(Continúa de la crónica anterior)
Qué hicimos en Blue Mountain? Bueno, no esquiamos, principalmente porque no sabemos pero también porque no sabemos. M. Alejo les dirá que él sí sabe, pero deslizarse con esquíes por la montaña sin rodar ni impactar contra otros esquiadores, no es necesariamente saber esquiar. Ya aprenderemos. Mis hijos, yo los miraré desde la cálida seguridad de la cafetería.
Lo que hicimos, en cambio, fue deslizarnos por la montaña en una especie de karting que desafía las leyes de la física, agarrándose a un riel minúsculo y alcanzando a la increíble velocidad de 42 km/h. El Blue Mountain Ridge Runner. Daniel, no solo no vomitó con éxito, sino que además gritaba "Uuuiii!" en las curvas. Matías se mantuvo tenso, e hizo uso del freno en algunas ocasiones, porque él también dudaba de la seguridad, aún estando en Canadá, pero al final le gustó y pidió volver. En otro momento, porque costó 80 dólares pero, la verdad, es que es muy divertido.
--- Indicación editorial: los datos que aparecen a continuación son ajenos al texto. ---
(** What the kernel gives is new. *)
Record kernel_answers (M : module) (g : boot_gives) : Prop := {
  ka_siq : thread_ptr (kthreads (mo_smc M)) (bg_siq g);
  ka_ipi : thread_ptr ({[ bg_siq g ]} ∪ kthreads (mo_smc M)) (bg_ipi g);
  ka_svc : thread_ptr ({[ bg_ipi g ]} ∪ ({[ bg_siq g ]} ∪ kthreads (mo_smc M))) (bg_svc g);
  ka_pool : 0 ≤ bg_pool g;
  ka_notify : notify_heap (mo_spi M) !! bg_notify_pages g = None;
  ka_frames : frames_at (bg_notify_pages g) NOTIFY_PAGES ## notify_frames (mo_spi M)
}.

(** The services of the TEE are up. *)
Record teeos_up (M M' : module) (g : boot_gives) : Prop := {
  tu_smc : smc_up (mo_smc M) (mo_smc M') (bg_cmd_pages g) (bg_siq g) (bg_ipi g);
  tu_mailbox : ba_owns (mo_pool M') ∅;
  tu_notify : g_notify_data (mo_spi M') = bg_notify_pages g;
  tu_page : notify_heap (mo_spi M') !! bg_notify_pages g = Some zero_notify_data
}.

Record teeos_down (M' : module) : Prop := {
  td_mailbox : g_m_zone (mo_pool M') = None;
  td_spi : spi_off (mo_spi M');
  td_key : g_session_root_key (mo_smc M') = None;
  td_svc : is_err_or_null (g_smc_svc_thread (mo_smc M')) = true
}.

Lemma free_data_ok (g : smc_globals) :
  (is_err_or_null (g_smc_svc_thread g) = false → g_smc_svc_thread g ∈ kthreads g) →
  ∃ g', smc_free_data g = Ret g' ∧ g_session_root_key g' = None ∧
    is_err_or_null (g_smc_svc_thread g') = true ∧
    cmd_frames g' = cmd_frames g ∖ {[ g_cmd_data g ]} ∧
    kthreads g ∖ {[ g_smc_svc_thread g ]} ⊆ kthreads g'.
Proof.
  intros Hv. unfold smc_free_data. cbn [g_smc_svc_thread set_cmd_data kthreads].
  destruct (is_err_or_null (g_smc_svc_thread g)) eqn:Ev.
  - rewrite ret_bind. eexists. split; [done|]. simpl. split_and!; try done. set_solver.
  - unfold kthread_stop. rewrite decide_True by (by apply Hv). rewrite !ret_bind. eexists.
    split; [done|]. done.
Qed.

Lemma spi_exit_ok (e : Env) (s : mailbox) m x L :
  ba_owns s L →
  ∃ e' s' m' x', tz_spi_exit e s m x = Ret (e', s', m', x') ∧ ba_owns s' L ∧ spi_off x'.
Proof.
  intros Ho. unfold tz_spi_exit.
  assert (∀ x1 : spi_state, g_notify_data x1 = 0 →
    spi_off (if g_tz_spi_wq x1 then flush_and_destroy x1 else x1)) as Hoff.
  { intros x1 E. by destruct (g_tz_spi_wq x1) eqn:Ew. }
  destruct (Z.eqb_spec (g_notify_data x) 0) as [E|Hne].
  - rewrite ret_bind. eexists _, _, _, _. split; [done|]. split; [done|]. by apply Hoff.
  - destruct (send_notify_cmd_balanced e s m (g_notify_data x) GLOBAL_CMD_ID_UNREGISTER_NOTIFY_MEMORY L Ho)
      as (e' & s' & m' & r & -> & Ho'). rewrite !ret_bind. eexists _, _, _, _. split; [done|].
    split; [done|]. by apply Hoff.
Qed.

Lemma boot_spi_ok (M : module) g class_dev :
  ba_owns (mo_pool M) ∅ → spi_off (mo_spi M) →
  notify_heap (mo_spi M) !! bg_notify_pages g = None →
  frames_at (bg_notify_pages g) NOTIFY_PAGES ## notify_frames (mo_spi M) →
  ∃ M' ret, boot_spi M g class_dev = Ret (M', ret) ∧ same_outside M M' ∧ mo_smc M' = mo_smc M ∧
    ba_owns (mo_pool M') ∅ ∧ (ret ≠ 0 → spi_off (mo_spi M')) ∧
    (ret = 0 → g_notify_data (mo_spi M') = bg_notify_pages g ∧
       notify_heap (mo_spi M') !! bg_notify_pages g = Some zero_notify_data).
Proof.
  intros Ho Hx Hh Hf. unfold boot_spi.
  destruct (spi_init_exit (mo_env M) (mo_pool M) (mo_mem M) (mo_spi M) (negb (class_dev =? 0))
    (g_dev_node (mo_chardev M)) (bg_spi_wq g) (bg_irq g) (bg_notify_pages g) ∅ Ho Hx Hh Hf)
    as (e & s & m & x & ret & -> & Ho1 & Hno & Hok). rewrite ret_bind. eexists _, _. split; [done|].
  split; [done|]. split; [done|]. split; [done|]. split; [done|]. intros Hr.
  destruct (Hok Hr) as (? & _ & ? & _). done.
Qed.

Lemma teeos_init_ok (M : module) g class_dev :
  (raw_rank (mo_env M) < fuel)%nat → smc_off (mo_smc M) → spi_off (mo_spi M) →
  g_m_zone (mo_pool M) = None → kernel_answers M g →
  ∃ M' ret, tc_teeos_init fuel M g class_dev = Ret (Some (M', ret)) ∧ same_outside M M' ∧
    (ret = 0 → teeos_up M M' g) ∧ (ret ≠ 0 → teeos_down M').
Proof.
  intros Hr Hs Hx Hz HK. unfold tc_teeos_init.
  destruct (context_init_spec fuel (mo_env M) (mo_smc M) (negb (is_err_or_null class_dev)) (bg_cmd_pages g)
    (bg_siq g) (bg_ipi g) (bg_monitor_wq g) Hr Hs (ka_siq _ _ HK) (ka_ipi _ _ HK))
    as (e & sg & ret & -> & Hup & Hdown). rewrite ret_bind.
  destruct (nonzero ret) eqn:En.
  { apply nonzero_true in En. destruct (Hdown En) as [Hk _ Hv]. eexists _, _. split; [done|].
    split; [done|]. split; [done|]. intros _. split; try done. simpl. by rewrite Hv. }
  apply nonzero_false in En. specialize (Hup En). set (M1 := set_smc _ sg).
  destruct (boot_mailbox_ok M1 g (ka_pool _ _ HK)) as (M2 & r2 & -> & [A1 A2 A3] & Es2 & Ex2 & Hok2 & Hno2).
  rewrite ret_bind. destruct (free_data_ok sg) as (sg2 & Efree & Hk2 & Hv2 & _).
  { rewrite (su_svc _ _ _ _ _ Hup). done. }
  destruct (nonzero r2) eqn:En2.
  { apply nonzero_true in En2. rewrite Es2. change (mo_smc M1) with sg. rewrite Efree, ret_bind.
    eexists _, _. split; [done|]. split; [by split|]. split; [done|]. intros _.
    split; simpl; [by apply Hno2|by rewrite Ex2|done|done]. }
  apply nonzero_false in En2. specialize (Hok2 En2).
  destruct (boot_spi_ok M2 g class_dev) as (M3 & r3 & -> & [B1 B2 B3] & Es3 & Ho3 & Hno3 & Hok3).
  { done. }
  { by rewrite Ex2. }
  { rewrite Ex2. apply (ka_notify _ _ HK). }
  { rewrite Ex2. apply (ka_frames _ _ HK). }
  rewrite ret_bind.
  assert (same_outside M M3) as HS by (split; etrans; eauto).
  destruct (nonzero r3) eqn:En3.
  - apply nonzero_true in En3. destruct (owns_zone _ _ Ho3) as (s4 & -> & Hz4). rewrite ret_bind.
    change (mo_smc (set_call M3 _ _ _ _)) with (mo_smc M3). rewrite Es3, Es2.
    change (mo_smc M1) with sg. rewrite Efree, ret_bind. eexists _, _. split; [done|].
    split; [by destruct HS; split|]. split; [done|]. intros _. split; simpl; [done|by apply Hno3|done|done].
  - apply nonzero_false in En3. destruct (Hok3 En3) as [? ?]. eexists _, _. split; [done|].
    split; [done|]. split; [|done]. intros _. split; try done. by rewrite Es3, Es2.
Qed.

(** ** Loading *)

(** The module before it is loaded. *)
Record module_off (M : module) : Prop := {
  mf_chardev : mo_chardev M = no_chardev;
  mf_smc : smc_off (mo_smc M);
  mf_spi : spi_off (mo_spi M);
  mf_pool : g_m_zone (mo_pool M) = None;
  mf_log : log_ok (mo_log M) ∧ g_log_buffer (mo_log M) = 0
}.

(** The device node of the driver is gone and its services are down. *)
Record module_down (M' : module) : Prop := {
  md_region : region_allocated (mo_chardev M') = false;
  md_class : g_driver_class (mo_chardev M') = false;
  md_device : class_device (mo_chardev M') = false;
  md_teeos : teeos_down M'
}.

(** The device node can be opened, no file and no service exists, the mailbox
    is empty, the notification page is registered, the session key of the TEE
    is known and its copy in the queue erased, and the threads run. *)
Record module_up (M M' : module) (g : boot_gives) : Prop := {
  mu_chardev : mo_chardev M' = Chardev true true true true true true;
  mu_lists : dev_file_list (mo_reg M') = [] ∧ g_service_list (mo_reg M') = [];
  mu_mailbox : ba_owns (mo_pool M') ∅;
  mu_notify : g_notify_data (mo_spi M') = bg_notify_pages g ∧
    notify_heap (mo_spi M') !! bg_notify_pages g = Some zero_notify_data;
  mu_key : ∃ l, length l = length (cmd_in (mo_smc M)) ∧ compat_in l ∧
    g_session_root_key (mo_smc M') = Some (root_key_in l);
  mu_erased : cmd_in (mo_smc M') = replicate (length (cmd_in (mo_smc M))) 0;
  mu_threads : {[ bg_ipi g; bg_siq g ]} ⊆ kthreads (mo_smc M');
  mu_svc : g_smc_svc_thread (mo_smc M') = bg_svc g ∧
    (is_err_or_null (bg_svc g) = false → bg_svc g ∈ kthreads (mo_smc M'));
  mu_frames : cmd_frames (mo_smc M') = cmd_frames (mo_smc M) ∪ frames_at (bg_cmd_pages g) CMD_PAGES ∧
    g_cmd_data (mo_smc M') = bg_cmd_pages g;
  mu_log : (bg_log_misc g).1 = 0 → log_ok (mo_log M')
}.

(** [cdev_add], the last step of [tc_ns_client_init], is the one that fails. *)
Definition cdev_lost (g : boot_gives) : Prop :=
  bg_platform g = 0 ∧ bg_node g = true ∧ bg_region g = 0 ∧
  is_err_or_null (bg_class g) = false ∧ is_err_or_null (bg_device g) = false ∧ bg_cdev g < 0.

(** The character device: with a status the class is gone; without one, and
    with a [cdev], everything is registered. *)
Lemma client_init_ok R g c R' class_dev ret :
  tc_ns_client_init no_chardev R g = (c, R', class_dev, ret) →
  (ret ≠ 0 → region_allocated c = false ∧ g_driver_class c = false ∧ class_device c = false) ∧
  (ret = 0 → ¬ cdev_lost g → c = Chardev true true true true true true ∧ R' = init_lists R ∧
     is_err_or_null class_dev = false).
Proof.
  unfold tc_ns_client_init, load_hw_info.
  destruct (nonzero (bg_platform g)) eqn:Ep; [by intros [= <- <- <- <-]|].
  destruct (bg_node g) eqn:En; cbn [negb]; [|by intros [= <- <- <- <-]].
  change (nonzero 0) with false. cbv iota.
  destruct (nonzero (bg_region g)) eqn:Er; [by intros [= <- <- <- <-]|].
  destruct (is_err_or_null (bg_class g)) eqn:Ec; [by intros [= <- <- <- <-]|].
  destruct (is_err_or_null (bg_device g)) eqn:Ed; [by intros [= <- <- <- <-]|].
  apply nonzero_false in Ep, Er. unfold create_cdev.
  destruct (Z.ltb_spec (bg_cdev g) 0); intros [= <- <- <- <-]; (split; [done|]); [|done].
  intros _ []. by split_and!.
Qed.

Lemma re_init_ok (M0 M : module) g :
  teeos_up M0 M g → log_ok (mo_log M) → bg_log g ∉ m_log_list (mo_log M) → g_log_buffer (mo_log M) = 0 →
  ∃ M', tc_re_init def_tee_agent_run M g = Ret M' ∧ mo_chardev M' = mo_chardev M ∧ mo_reg M' = mo_reg M ∧
    mo_spi M' = mo_spi M ∧ mo_smc M' = (init_smc_svc_thread (mo_smc M) (bg_svc g)).1 ∧
    ba_owns (mo_pool M') ∅ ∧ ((bg_log_misc g).1 = 0 → log_ok (mo_log M')) ∧ g_tee_agent_list M' = [].
Proof.
  intros HU Hl Hk Hb. unfold tc_re_init, agent_init, tee_agent_kernel_init. cbn [kernel_init_loop].
  rewrite !ret_bind. set (M1 := set_agents _ _ _ _).
  destruct (tlogger_init_ok (mo_env M1) (mo_pool M1) (mo_mem M1) (mo_log M1) (bg_log_pages g) (bg_log g)
    (bg_log_name g) (bg_log_misc g) ∅) as (e & s & m & t & ret & -> & Ho & Hlog); try done.
  { apply (tu_mailbox _ _ _ HU). }
  rewrite ret_bind. eexists. split; [done|]. by split_and!.
Qed.

Lemma tc_init_ok (M : module) g :
  (raw_rank (mo_env M) < fuel)%nat → module_off M → kernel_answers M g →
  bg_log g ∉ m_log_list (mo_log M) → ¬ cdev_lost g →
  ∃ M' ret, tc_init def_tee_agent_run fuel M g = Ret (Some (M', ret)) ∧
    (ret ≠ 0 → module_down M') ∧ (ret = 0 → module_up M M' g ∧ g_tee_agent_list M' = []).
Proof.
  intros Hr [Hc Hs Hx Hz [Hl Hb]] HK Hlg Hcd. unfold tc_init. rewrite Hc.
  destruct (tc_ns_client_init no_chardev (mo_reg M) g) as [[[c R] dev] r] eqn:E.
  apply client_init_ok in E as [Hno Hok]. set (M1 := set_chardev _ c).
  destruct (nonzero r) eqn:En.
  { apply nonzero_true in En. destruct (Hno En) as (? & ? & ?). eexists _, _. split; [done|].
    split; [|done]. intros _. split; try done. destruct Hs as [? Hv _]. split; try done. simpl. by rewrite Hv. }
  apply nonzero_false in En. destruct (Hok En Hcd) as (-> & -> & _).
  destruct (teeos_init_ok M1 g dev) as (M2 & r2 & -> & [S1 S2 S3] & Hup & Hdown); try done.
  { destruct HK. by split. }
  rewrite ret_bind. destruct (nonzero r2) eqn:En2.
  { apply nonzero_true in En2. destruct (Hdown En2). unfold destroy_class. rewrite S1. simpl.
    eexists _, _. split; [done|]. split; [|done]. intros _. by split. }
  apply nonzero_false in En2. specialize (Hup En2).
  destruct (re_init_ok M1 M2 g) as (M3 & -> & C1 & C2 & C3 & C4 & C5 & C6 & C7); rewrite ?S2; try done.
  rewrite ret_bind. eexists _, _. split; [done|]. split; [done|]. intros _. split; [|done].
  destruct Hup as [[Q1 Q2 Q3 Q4 Q5] Q6 Q7 Q8].
  split; rewrite ?C1, ?C2, ?C3, ?C4, ?S1, ?S3; try done; simpl.
  - rewrite Q4. unfold thread_created_at. clear. destruct (is_err_or_null _); set_solver.
  - split; [done|]. intros Ev. unfold thread_created_at. rewrite Ev. clear. set_solver.
  - by destruct Q1 as (? & ? & ?).
Qed.

(** ** Unloading *)

Lemma tc_exit_ok (M M' : module) g :
  module_up M M' g → kernel_answers M g → log_ok (mo_log M') → g_tee_agent_list M' = [] →
  ∃ M2, tc_exit def_tee_agent_stop M' = Ret M2 ∧ module_down M2 ∧
    platform_registered (mo_chardev M2) = true ∧ cdev_added (mo_chardev M2) = true ∧
    cmd_frames (mo_smc M2) = cmd_frames (mo_smc M') ∖ {[ bg_cmd_pages g ]} ∧
    {[ bg_ipi g; bg_siq g ]} ⊆ kthreads (mo_smc M2).
Proof.
  intros [Hc _ Ho _ _ _ Ht [Hv Hvt] [_ Hp] _] HK Hlog Hag. unfold tc_exit.
  destruct (spi_exit_ok (mo_env M') (mo_pool M') (mo_mem M') (mo_spi M') ∅ Ho)
    as (e & s & m & x & -> & Ho1 & Hx1). rewrite ret_bind.
  unfold destroy_class. cbn [mo_smc mo_chardev set_chardev set_spi set_call]. rewrite Hc.
  cbn [g_driver_class]. rewrite ret_bind. cbn [mo_smc set_chardev set_spi set_call].
  destruct (free_data_ok (mo_smc M')) as (sg & -> & G1 & G2 & G3 & G4); [by rewrite Hv|].
  rewrite Hp in G3. rewrite Hv in G4. destruct (ka_svc _ _ HK) as [_ Hn].
  assert ({[ bg_ipi g; bg_siq g ]} ⊆ kthreads sg) as G5 by (clear -Ht Hn G4; set_solver).
  rewrite ret_bind. cbn [mo_world set_smc g_tee_agent_list set_chardev set_spi set_call]. rewrite Hag.
  unfold agent_exit. cbn [tee_agent_kernel_exit]. rewrite ret_bind.
  cbn [mo_log set_agents set_smc set_chardev set_spi set_call].
  destruct (tlogger_exit_ok (mo_log M') Hlog) as (t & ->). rewrite ret_bind.
  destruct (owns_zone s ∅ Ho1) as (s2 & E2 & Hz2).
  match goal with |- context [mailbox_mempool_destroy ?x] => change x with s end. rewrite E2, ret_bind. eexists. split; [done|].
  split; [split; try done; split; try done|]. done.
Qed.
También fuimos a un parque acuático al aire libre, donde tuvimos la increíble experiencia de estar sumergidos mientras nevaba. A la vez que se nos congelaban las orejas y la nariz, el resto del cuerpo permanecía confuso, a salvo del frío en el agua caliente. Aunque de ningún modo lo suficientemente caliente para mí, ni para Daniel, pero sí para el resto de la familia y, aparentemente, para los visitantes de Blue Mountain). Dos veces me sometí a la dolorosa experiencia de salir del agua para tirarme por el tobogán, por amor a mi hijo. Era como morir y renacer en una bañera llena de desconocidos y, muy probablemente, pis.
Como corresponde a la tradición alpina, compramos conejos de Pascua en una tienda de chocolates, cenamos en un restaurante con vistas al lago a la absurda hora canadiense de familias con niños (las 6:30 pm), escuchamos música en vivo mientras el último sol del día teñía la nieve de naranja, prendimos la chimenea de la casa (no se ilusionen, se prendía con un interruptor como la luz del techo) y vimos películas.